Der Jüdische Friedhof in Wankheim – historischer Überblick

1774 gestattete die adelige Ortsherrschaft St. André den Zuzug jüdischer Familien in ihr ritterschaftliches Dorf Wankheim bei Tübingen. Die bürgerliche Gemeinde Wankheim verpachtete der jüdischen Gemeinschaft ab November 1774 einen Begräbnisplatz. Dieser bestand aus einem Teil des heutigen Jüdischen Friedhofs. Die jährliche Grundgebühr der Pacht betrug drei Gulden. Dazu kamen Kosten pro bestatteter Person je nach Alter von einem Gulden oder zwei Gulden. Die israelitischen Familien Wankheims brachten die Kosten durch eine Umlage untereinander auf, aus der sie auch andere Aufwendungen ihrer jüdischen Gemeinschaft finanzierten. Seit 1843 drängte die Israelitische Oberkirchenbehörde im Königreich Württemberg die israelitische Gemeinde Wankheim zum Kauf eines Friedhofs. Mit dem Kaufvertrag vom 7. März 1847 kaufte die israelitische Kirchengemeinde das bis dahin gepachtete Grundstück „im Markreutle“ um 200 Gulden. Der Vertrag beendete die Gebührenpflicht pro verstorbener Person. 1863/64 und 1899 erwarb die israelitische Gemeinde weitere Grundstücke hinzu, so dass der Friedhof schließlich 10 Ar 88 Quadratmeter maß.

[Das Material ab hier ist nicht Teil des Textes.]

Definition set_Size (v : Z) (d : DirInfo) : DirInfo :=
  mkDirInfo (Path d) v (Children d) (Parent d) (IsDir d) (Error d).
Definition set_Children (v : list ptr) (d : DirInfo) : DirInfo :=
  mkDirInfo (Path d) (Size d) v (Parent d) (IsDir d) (Error d).
Definition set_Error (v : option error) (d : DirInfo) : DirInfo :=
  mkDirInfo (Path d) (Size d) (Children d) (Parent d) (IsDir d) v.

(** The store: node [p] lives at index [p].  Go never frees a node that is
    still referenced, so the store only grows. *)
Abbreviation Heap := (list DirInfo).

Definition zero_DirInfo : DirInfo := mkDirInfo "" 0 [] None false None.

(** [*p].  Every pointer the program holds was allocated; the zero value is
    what the model answers for an address outside of the store. *)
Definition deref (h : Heap) (p : ptr) : DirInfo := default zero_DirInfo (h !! p).

Definition len {A} (l : list A) : Z := Z.of_nat (length l).

(** ** sort.Slice *)

(** [sort.Slice] orders a slice in place by a [less] function and leaves the
    order of equal elements open.  The model is insertion sort, which is what
    Go runs on slices of at most twelve elements; the proofs below rely only
    on [sort_Slice_perm] and [sort_Slice_sorted], and the comparison of the
    two scans on [sort_Slice_ext], which holds of every sort that looks at
    its elements through [less] only. *)
Section Sort.
Context {A : Type} (less : A -> A -> bool).

Fixpoint insert_sorted (x : A) (l : list A) : list A :=
  match l with
  | [] => [x]
  | y :: l' => if less x y then x :: y :: l' else y :: insert_sorted x l'
  end.

Definition sort_Slice (l : list A) : list A :=
  fold_left (fun acc x => insert_sorted x acc) l [].
End Sort.

(** The two orders of the program. *)
Definition size_less (h : Heap) (a b : ptr) : bool :=
  Size (deref h b) <? Size (deref h a).

(** [filepath.Base] on slash separated paths: the last element of the
    path, trailing slashes apart; ["."] for the empty path and ["/"] for a
    path of slashes only. *)
Fixpoint last_element (cur last : string) (s : string) : string :=
  match s with
  | EmptyString => match cur with EmptyString => last | _ => cur end
  | String c s' =>
      if Ascii.eqb c "/" then
        last_element EmptyString
          (match cur with EmptyString => last | _ => cur end) s'
      else last_element (cur ++ String c EmptyString)%string last s'
  end.

Definition filepath_Base (path : string) : string :=
  match path with
  | EmptyString => "."
  | _ =>
      match last_element EmptyString EmptyString path with
      | EmptyString => "/"
      | e => e
      end
  end.

(** [strings.ToLower] on a string of ASCII bytes, where Go lowers the
    letters A to Z and nothing else.  On a string with a byte outside of
    ASCII Go maps every rune through the case tables of the [unicode]
    package, which are not part of this development: there
    [strings_ToLower] leaves those bytes as they are, which need not be
    what Go returns, and what is stated about the order by name is stated
    for stores whose paths are ASCII ([ascii_paths]). *)
Definition lower_ascii (c : ascii) : ascii :=
  let n := nat_of_ascii c in
  if ((65 <=? n) && (n <=? 90))%nat then ascii_of_nat (n + 32) else c.
(** * Configuration definitions of Clusterio: [lib/config/definitions.js]

    A shallow embedding of the module's top-level statements, of
    [validateGroup], [registerPluginConfigGroups], [finalizeConfigs] and
    [handleConfigCommand], followed by the properties the specification
    states about them.

    JavaScript classes are mutable objects with identity: a config group
    class is created once, mutated by [define] and [finalize], and then
    shared by reference with the Config that registers it.  The embedding
    keeps a store of group classes addressed by reference and threads it,
    together with the three Config classes and a chronological history of
    the calls made, through a state-and-exception monad. *)

From Stdlib Require Import List String Ascii ZArith Bool Arith Lia.
From Stdlib Require Import DecimalString.
Import ListNotations.
Open Scope string_scope.

Set Implicit Arguments.
Set Warnings "-register-all".

(* ================================================================== *)
(** * Exceptions and the state-and-exception monad *)

(** Schema-contract violations raised by [classes.js]. *)
Inductive SchemaViolation : Type :=
| GroupLocked            (* define() on a finalized group *)
| DuplicateField         (* define() of a name the group already has *)
| ConfigLocked           (* registerGroup() on a finalized Config *)
| DuplicateGroup         (* registerGroup() of a name already registered *)
| GroupNotFinalized.     (* registerGroup() of a group that is still open *)

(** The exception values that can travel through this module. *)
Inductive exn : Type :=
| Error (message : string)          (* [new Error(message)] *)
| TypeError (message : string)      (* property access on undefined *)
| InvalidField (message : string)   (* [classes.InvalidField] *)
| InvalidValue (message : string)   (* [classes.InvalidValue] *)
| SchemaError (why : SchemaViolation).

Inductive outcome (A : Type) : Type :=
| Returns (a : A)
| Throws (e : exn).
Arguments Returns {A} a.
Arguments Throws {A} e.

(** A computation over a state [St]: it ends in a state and either returns
    a value or throws. *)
Definition M (St A : Type) : Type := St -> St * outcome A.

Definition ret {St A : Type} (a : A) : M St A :=
  fun s => (s, Returns a).

Definition throw {St A : Type} (e : exn) : M St A :=
  fun s => (s, Throws e).

Definition bind {St A B : Type} (m : M St A) (k : A -> M St B) : M St B :=
  fun s =>
    match m s with
    | (s', Returns a) => k a s'
    | (s', Throws e) => (s', Throws e)
    end.

(** [try { m } catch (err) { handler err }] *)
Definition try_catch {St A : Type} (m : M St A) (handler : exn -> M St A)
  : M St A :=
  fun s =>
    match m s with
    | (s', Returns a) => (s', Returns a)
    | (s', Throws e) => handler e s'
    end.

Definition gets {St A : Type} (f : St -> A) : M St A :=
  fun s => (s, Returns (f s)).

Definition modify {St : Type} (f : St -> St) : M St unit :=
  fun s => (f s, Returns tt).

Declare Scope js_scope.
Delimit Scope js_scope with js.
Notation "x <- m ;; k" := (bind m (fun x => k))
  (at level 100, m at next level, right associativity) : js_scope.
Notation "m ;; k" := (bind m (fun _ => k))
  (at level 100, right associativity) : js_scope.
Open Scope js_scope.

(* ================================================================== *)
(** * JavaScript values *)

(** Numbers are restricted to integers; nothing below computes with them. *)
Inductive jsval : Type :=
| VUndefined
| VNull
| VBool (b : bool)
| VNum (z : Z)
| VStr (s : string)
| VArr (items : list jsval)
| VObj (props : list (string * jsval)).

In der zweiten Hälfte des 19. Jahrhunderts zogen die meisten jüdischen Familien Wankheims in benachbarte Städte, vor allem nach Tübingen. Im Mai 1882 trug die israelitische Oberkirchenbehörde dem Rechnung, indem sie den Sitz der fortbestehenden israelitischen Gemeinde nach Tübingen verlegte. Danach firmierte die israelitische Gemeinde Tübingen als Inhaberin des Friedhofs. In Folge der 10. Verordnung zum Reichsbürgergesetz vom 4. Juli 1939 wurde die Jüdische Gemeinde Tübingen in die „Reichsvereinigung der Juden in Deutschland“ zwangseingegliedert. Die Reichsvereinigung stand unter der Kontrolle des Reichssicherheitshauptamtes, das im Deutschen Reich unter anderem die Verfolgung, Ausbeutung, Deportation und Ermordung der jüdischen Bevölkerung plante, koordinierte und betrieb. Die Reichsvereinigung verkaufte das Friedhofs-Grundstück am 2. Juli 1943 um 75 Reichsmark an die Gemeinde Wankheim. Nach der Befreiung Deutschlands vom Nationalsozialismus restituierte die damals selbständige Gemeinde Wankheim durch Vergleich vom 18. April 1949 das Grundstück an die Israelitische Kultusgemeinde Württemberg.

1945 galt der Friedhof als „weitgehend zerstört“. Er soll wohl 1938/1939 geschändet worden sein. 1946 beauftragten Stadt und Landkreis Tübingen eine umfangreiche Sanierung. 1947, 1950, 1984, 1986 und 1990 kam es zu weiteren Schändungen auf dem jüdischen Friedhof Wankheim: Grabsteine und ein Gedenkstein wurden umgestürzt, zerschlagen, beschmiert.